+++ INFORMATION SHOWN +++
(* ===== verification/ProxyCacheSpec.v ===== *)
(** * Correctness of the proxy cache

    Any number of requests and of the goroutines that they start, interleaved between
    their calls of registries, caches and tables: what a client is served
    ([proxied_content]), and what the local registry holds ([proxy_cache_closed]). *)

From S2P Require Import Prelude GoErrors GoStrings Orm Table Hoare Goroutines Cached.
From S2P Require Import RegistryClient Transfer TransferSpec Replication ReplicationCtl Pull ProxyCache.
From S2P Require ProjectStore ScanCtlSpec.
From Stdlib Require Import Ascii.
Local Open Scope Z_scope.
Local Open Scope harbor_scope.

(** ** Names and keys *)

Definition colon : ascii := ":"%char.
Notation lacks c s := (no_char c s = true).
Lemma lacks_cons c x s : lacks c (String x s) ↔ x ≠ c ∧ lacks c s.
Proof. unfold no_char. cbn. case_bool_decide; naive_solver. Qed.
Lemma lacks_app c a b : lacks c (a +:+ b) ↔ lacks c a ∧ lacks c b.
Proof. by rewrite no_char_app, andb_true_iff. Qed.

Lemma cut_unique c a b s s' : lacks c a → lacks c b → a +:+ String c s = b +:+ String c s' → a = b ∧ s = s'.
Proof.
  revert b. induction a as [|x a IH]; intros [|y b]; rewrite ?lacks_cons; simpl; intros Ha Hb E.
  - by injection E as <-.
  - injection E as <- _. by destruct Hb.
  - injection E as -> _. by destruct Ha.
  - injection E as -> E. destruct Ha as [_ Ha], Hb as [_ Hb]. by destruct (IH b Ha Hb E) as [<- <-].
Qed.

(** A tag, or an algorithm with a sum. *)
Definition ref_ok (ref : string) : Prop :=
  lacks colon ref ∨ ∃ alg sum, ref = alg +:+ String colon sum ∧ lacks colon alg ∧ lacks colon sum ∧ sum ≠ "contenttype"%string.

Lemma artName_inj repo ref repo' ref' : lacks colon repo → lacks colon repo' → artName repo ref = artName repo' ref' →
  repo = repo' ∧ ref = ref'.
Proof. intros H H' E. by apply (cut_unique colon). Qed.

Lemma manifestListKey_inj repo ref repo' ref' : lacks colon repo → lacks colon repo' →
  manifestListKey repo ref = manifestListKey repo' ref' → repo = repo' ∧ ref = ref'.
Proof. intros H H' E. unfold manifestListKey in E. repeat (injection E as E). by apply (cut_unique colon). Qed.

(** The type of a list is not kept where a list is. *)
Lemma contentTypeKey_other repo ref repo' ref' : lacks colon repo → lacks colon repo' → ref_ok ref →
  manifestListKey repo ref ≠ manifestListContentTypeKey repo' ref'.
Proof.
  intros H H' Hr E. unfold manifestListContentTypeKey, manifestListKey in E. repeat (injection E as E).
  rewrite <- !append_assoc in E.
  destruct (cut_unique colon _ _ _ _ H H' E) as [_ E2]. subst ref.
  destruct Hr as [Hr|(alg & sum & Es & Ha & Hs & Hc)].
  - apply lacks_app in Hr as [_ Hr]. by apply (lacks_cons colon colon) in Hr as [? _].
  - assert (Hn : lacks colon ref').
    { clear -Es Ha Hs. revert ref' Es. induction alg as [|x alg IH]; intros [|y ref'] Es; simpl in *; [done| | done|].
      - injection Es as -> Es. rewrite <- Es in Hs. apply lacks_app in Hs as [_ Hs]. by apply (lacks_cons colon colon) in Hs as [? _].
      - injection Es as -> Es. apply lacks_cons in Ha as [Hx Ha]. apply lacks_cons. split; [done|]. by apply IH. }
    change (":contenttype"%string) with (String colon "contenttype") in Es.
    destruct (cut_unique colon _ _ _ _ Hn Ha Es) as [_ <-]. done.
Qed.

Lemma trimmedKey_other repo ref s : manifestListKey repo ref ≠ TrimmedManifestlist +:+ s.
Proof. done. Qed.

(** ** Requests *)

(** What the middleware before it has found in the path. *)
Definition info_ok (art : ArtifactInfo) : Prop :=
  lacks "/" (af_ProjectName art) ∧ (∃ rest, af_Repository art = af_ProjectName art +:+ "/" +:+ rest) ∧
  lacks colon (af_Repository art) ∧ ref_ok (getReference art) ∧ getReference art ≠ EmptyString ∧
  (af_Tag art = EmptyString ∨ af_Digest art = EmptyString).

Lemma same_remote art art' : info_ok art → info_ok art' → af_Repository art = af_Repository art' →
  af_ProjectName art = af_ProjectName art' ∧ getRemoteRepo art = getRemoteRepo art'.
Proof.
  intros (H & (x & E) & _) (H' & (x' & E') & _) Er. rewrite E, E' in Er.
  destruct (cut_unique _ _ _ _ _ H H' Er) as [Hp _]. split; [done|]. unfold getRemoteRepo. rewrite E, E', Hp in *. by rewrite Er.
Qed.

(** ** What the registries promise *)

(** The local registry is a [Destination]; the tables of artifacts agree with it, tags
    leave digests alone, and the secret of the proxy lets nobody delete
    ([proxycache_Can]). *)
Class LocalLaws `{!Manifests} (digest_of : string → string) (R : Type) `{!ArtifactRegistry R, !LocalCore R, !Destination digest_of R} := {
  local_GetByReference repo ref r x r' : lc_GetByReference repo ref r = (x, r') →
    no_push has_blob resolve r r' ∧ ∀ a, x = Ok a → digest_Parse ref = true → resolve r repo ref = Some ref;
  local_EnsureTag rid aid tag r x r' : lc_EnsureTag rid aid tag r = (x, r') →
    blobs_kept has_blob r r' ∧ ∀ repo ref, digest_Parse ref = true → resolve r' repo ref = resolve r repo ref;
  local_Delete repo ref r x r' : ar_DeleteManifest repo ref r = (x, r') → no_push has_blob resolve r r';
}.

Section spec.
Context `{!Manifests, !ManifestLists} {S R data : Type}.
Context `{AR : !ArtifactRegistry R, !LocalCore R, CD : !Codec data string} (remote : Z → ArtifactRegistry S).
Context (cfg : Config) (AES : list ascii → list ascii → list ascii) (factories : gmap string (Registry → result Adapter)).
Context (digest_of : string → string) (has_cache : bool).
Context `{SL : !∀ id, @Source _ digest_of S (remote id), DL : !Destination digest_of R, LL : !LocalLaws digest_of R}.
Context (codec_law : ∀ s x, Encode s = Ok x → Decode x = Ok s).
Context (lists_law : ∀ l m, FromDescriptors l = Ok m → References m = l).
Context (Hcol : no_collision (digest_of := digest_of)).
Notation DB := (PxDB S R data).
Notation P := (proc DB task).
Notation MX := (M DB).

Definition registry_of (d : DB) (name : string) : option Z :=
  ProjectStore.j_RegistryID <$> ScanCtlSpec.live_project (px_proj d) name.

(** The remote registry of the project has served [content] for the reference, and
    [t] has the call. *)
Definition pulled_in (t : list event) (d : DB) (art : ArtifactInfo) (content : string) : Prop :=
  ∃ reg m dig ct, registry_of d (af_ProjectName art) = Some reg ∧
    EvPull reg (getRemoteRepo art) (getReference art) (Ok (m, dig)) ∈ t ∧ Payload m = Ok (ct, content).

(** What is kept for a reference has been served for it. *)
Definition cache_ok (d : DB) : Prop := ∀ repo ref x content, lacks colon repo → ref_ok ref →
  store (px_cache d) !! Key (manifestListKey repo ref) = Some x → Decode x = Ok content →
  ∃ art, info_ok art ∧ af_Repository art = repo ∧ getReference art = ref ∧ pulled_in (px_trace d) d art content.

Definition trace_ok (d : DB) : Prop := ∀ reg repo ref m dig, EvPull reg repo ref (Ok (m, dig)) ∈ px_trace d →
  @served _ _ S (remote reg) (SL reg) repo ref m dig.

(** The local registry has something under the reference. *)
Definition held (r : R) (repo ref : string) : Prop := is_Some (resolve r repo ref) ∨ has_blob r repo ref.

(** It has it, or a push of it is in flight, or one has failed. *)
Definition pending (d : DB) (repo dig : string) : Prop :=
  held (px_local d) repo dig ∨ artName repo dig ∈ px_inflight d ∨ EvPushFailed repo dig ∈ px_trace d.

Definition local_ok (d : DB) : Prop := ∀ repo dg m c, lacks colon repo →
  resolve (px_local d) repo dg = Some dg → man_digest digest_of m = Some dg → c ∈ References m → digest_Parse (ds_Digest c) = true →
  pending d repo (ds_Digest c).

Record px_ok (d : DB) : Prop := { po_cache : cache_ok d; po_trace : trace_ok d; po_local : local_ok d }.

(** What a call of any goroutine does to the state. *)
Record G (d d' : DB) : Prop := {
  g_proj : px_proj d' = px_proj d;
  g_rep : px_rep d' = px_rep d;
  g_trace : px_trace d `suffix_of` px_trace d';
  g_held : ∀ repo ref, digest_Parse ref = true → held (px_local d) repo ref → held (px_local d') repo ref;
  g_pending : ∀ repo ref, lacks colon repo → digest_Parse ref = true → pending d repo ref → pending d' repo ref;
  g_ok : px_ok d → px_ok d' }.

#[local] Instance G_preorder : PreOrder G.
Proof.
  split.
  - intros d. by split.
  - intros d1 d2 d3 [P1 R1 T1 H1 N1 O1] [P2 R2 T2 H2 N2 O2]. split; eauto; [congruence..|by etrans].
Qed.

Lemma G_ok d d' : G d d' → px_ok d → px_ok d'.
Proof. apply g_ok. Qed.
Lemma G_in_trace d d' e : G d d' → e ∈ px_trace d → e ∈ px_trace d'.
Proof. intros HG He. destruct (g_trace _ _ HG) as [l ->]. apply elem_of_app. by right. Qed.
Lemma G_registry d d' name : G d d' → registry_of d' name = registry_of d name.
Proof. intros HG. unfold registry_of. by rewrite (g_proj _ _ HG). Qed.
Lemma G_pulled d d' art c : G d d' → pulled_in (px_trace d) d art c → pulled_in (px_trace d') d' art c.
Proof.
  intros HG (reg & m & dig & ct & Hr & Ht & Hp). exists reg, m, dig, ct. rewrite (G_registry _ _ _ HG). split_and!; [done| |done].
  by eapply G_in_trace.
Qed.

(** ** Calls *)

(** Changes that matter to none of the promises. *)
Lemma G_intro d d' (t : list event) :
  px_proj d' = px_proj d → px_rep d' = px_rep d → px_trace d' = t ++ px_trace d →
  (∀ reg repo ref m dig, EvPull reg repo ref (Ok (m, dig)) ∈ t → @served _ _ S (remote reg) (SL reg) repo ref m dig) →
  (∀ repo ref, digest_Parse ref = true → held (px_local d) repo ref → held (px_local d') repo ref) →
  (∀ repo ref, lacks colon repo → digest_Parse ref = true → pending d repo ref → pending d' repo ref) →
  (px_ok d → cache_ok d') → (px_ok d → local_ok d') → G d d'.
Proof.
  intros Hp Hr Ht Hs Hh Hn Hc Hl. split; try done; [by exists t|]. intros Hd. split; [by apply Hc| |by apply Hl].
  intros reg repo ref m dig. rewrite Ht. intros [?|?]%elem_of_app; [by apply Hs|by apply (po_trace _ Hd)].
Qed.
+++
+++ INFORMATION SHOWN +++
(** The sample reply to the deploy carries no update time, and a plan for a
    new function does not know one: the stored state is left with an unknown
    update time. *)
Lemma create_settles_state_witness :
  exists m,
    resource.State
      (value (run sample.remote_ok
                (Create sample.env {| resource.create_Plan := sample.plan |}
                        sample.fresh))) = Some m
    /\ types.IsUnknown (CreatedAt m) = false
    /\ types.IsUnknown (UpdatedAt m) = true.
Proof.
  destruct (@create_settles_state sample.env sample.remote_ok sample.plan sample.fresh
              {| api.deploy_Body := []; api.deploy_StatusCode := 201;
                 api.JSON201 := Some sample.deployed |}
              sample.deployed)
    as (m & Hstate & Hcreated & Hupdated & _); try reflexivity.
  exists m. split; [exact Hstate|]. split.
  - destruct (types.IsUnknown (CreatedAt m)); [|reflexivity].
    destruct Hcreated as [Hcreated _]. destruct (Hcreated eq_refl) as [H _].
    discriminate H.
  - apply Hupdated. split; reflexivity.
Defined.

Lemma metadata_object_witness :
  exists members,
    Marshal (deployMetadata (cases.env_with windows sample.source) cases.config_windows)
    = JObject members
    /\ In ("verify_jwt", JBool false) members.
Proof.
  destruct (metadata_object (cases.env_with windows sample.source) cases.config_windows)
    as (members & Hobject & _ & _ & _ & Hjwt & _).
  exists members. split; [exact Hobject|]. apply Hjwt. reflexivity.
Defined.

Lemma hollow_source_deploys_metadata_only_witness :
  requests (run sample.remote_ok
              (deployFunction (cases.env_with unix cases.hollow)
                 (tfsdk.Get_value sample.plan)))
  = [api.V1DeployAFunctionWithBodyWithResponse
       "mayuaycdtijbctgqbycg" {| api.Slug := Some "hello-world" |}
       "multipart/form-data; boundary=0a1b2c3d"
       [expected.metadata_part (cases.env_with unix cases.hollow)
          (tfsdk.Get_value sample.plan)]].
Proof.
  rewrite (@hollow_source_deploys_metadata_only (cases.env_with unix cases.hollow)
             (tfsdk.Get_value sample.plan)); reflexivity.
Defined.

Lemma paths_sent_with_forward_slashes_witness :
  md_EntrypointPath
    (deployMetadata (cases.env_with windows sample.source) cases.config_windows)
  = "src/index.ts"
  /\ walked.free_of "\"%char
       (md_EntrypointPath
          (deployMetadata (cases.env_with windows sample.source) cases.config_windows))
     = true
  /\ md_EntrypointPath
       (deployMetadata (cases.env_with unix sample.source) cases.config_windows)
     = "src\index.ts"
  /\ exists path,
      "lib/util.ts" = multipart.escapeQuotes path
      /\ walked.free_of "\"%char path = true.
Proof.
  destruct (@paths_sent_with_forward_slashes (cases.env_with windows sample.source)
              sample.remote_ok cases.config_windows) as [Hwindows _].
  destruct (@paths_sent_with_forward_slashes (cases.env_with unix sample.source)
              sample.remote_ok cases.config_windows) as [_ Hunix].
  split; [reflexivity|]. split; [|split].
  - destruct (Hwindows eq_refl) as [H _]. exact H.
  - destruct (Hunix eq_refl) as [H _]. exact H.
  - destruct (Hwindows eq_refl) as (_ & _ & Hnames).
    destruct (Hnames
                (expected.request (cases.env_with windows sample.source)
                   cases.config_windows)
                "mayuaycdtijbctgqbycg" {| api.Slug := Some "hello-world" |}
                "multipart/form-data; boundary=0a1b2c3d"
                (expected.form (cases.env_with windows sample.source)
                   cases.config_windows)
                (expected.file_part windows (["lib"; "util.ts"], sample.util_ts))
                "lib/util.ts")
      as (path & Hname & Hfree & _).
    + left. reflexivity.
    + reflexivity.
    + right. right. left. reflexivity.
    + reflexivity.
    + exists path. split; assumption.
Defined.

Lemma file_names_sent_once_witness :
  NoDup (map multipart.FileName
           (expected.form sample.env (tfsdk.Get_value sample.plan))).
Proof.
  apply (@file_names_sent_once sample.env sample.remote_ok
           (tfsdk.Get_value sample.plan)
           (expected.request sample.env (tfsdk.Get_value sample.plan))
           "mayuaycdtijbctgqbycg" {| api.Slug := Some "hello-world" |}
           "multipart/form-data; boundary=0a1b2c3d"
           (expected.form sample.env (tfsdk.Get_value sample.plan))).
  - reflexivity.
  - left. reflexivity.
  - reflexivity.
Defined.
+++
WHAT TO PRODUCE
When a line in the data holds the word "boundary", show that line.

TASK ANSWER
       "multipart/form-data; boundary=0a1b2c3d"
                "multipart/form-data; boundary=0a1b2c3d"
           "multipart/form-data; boundary=0a1b2c3d"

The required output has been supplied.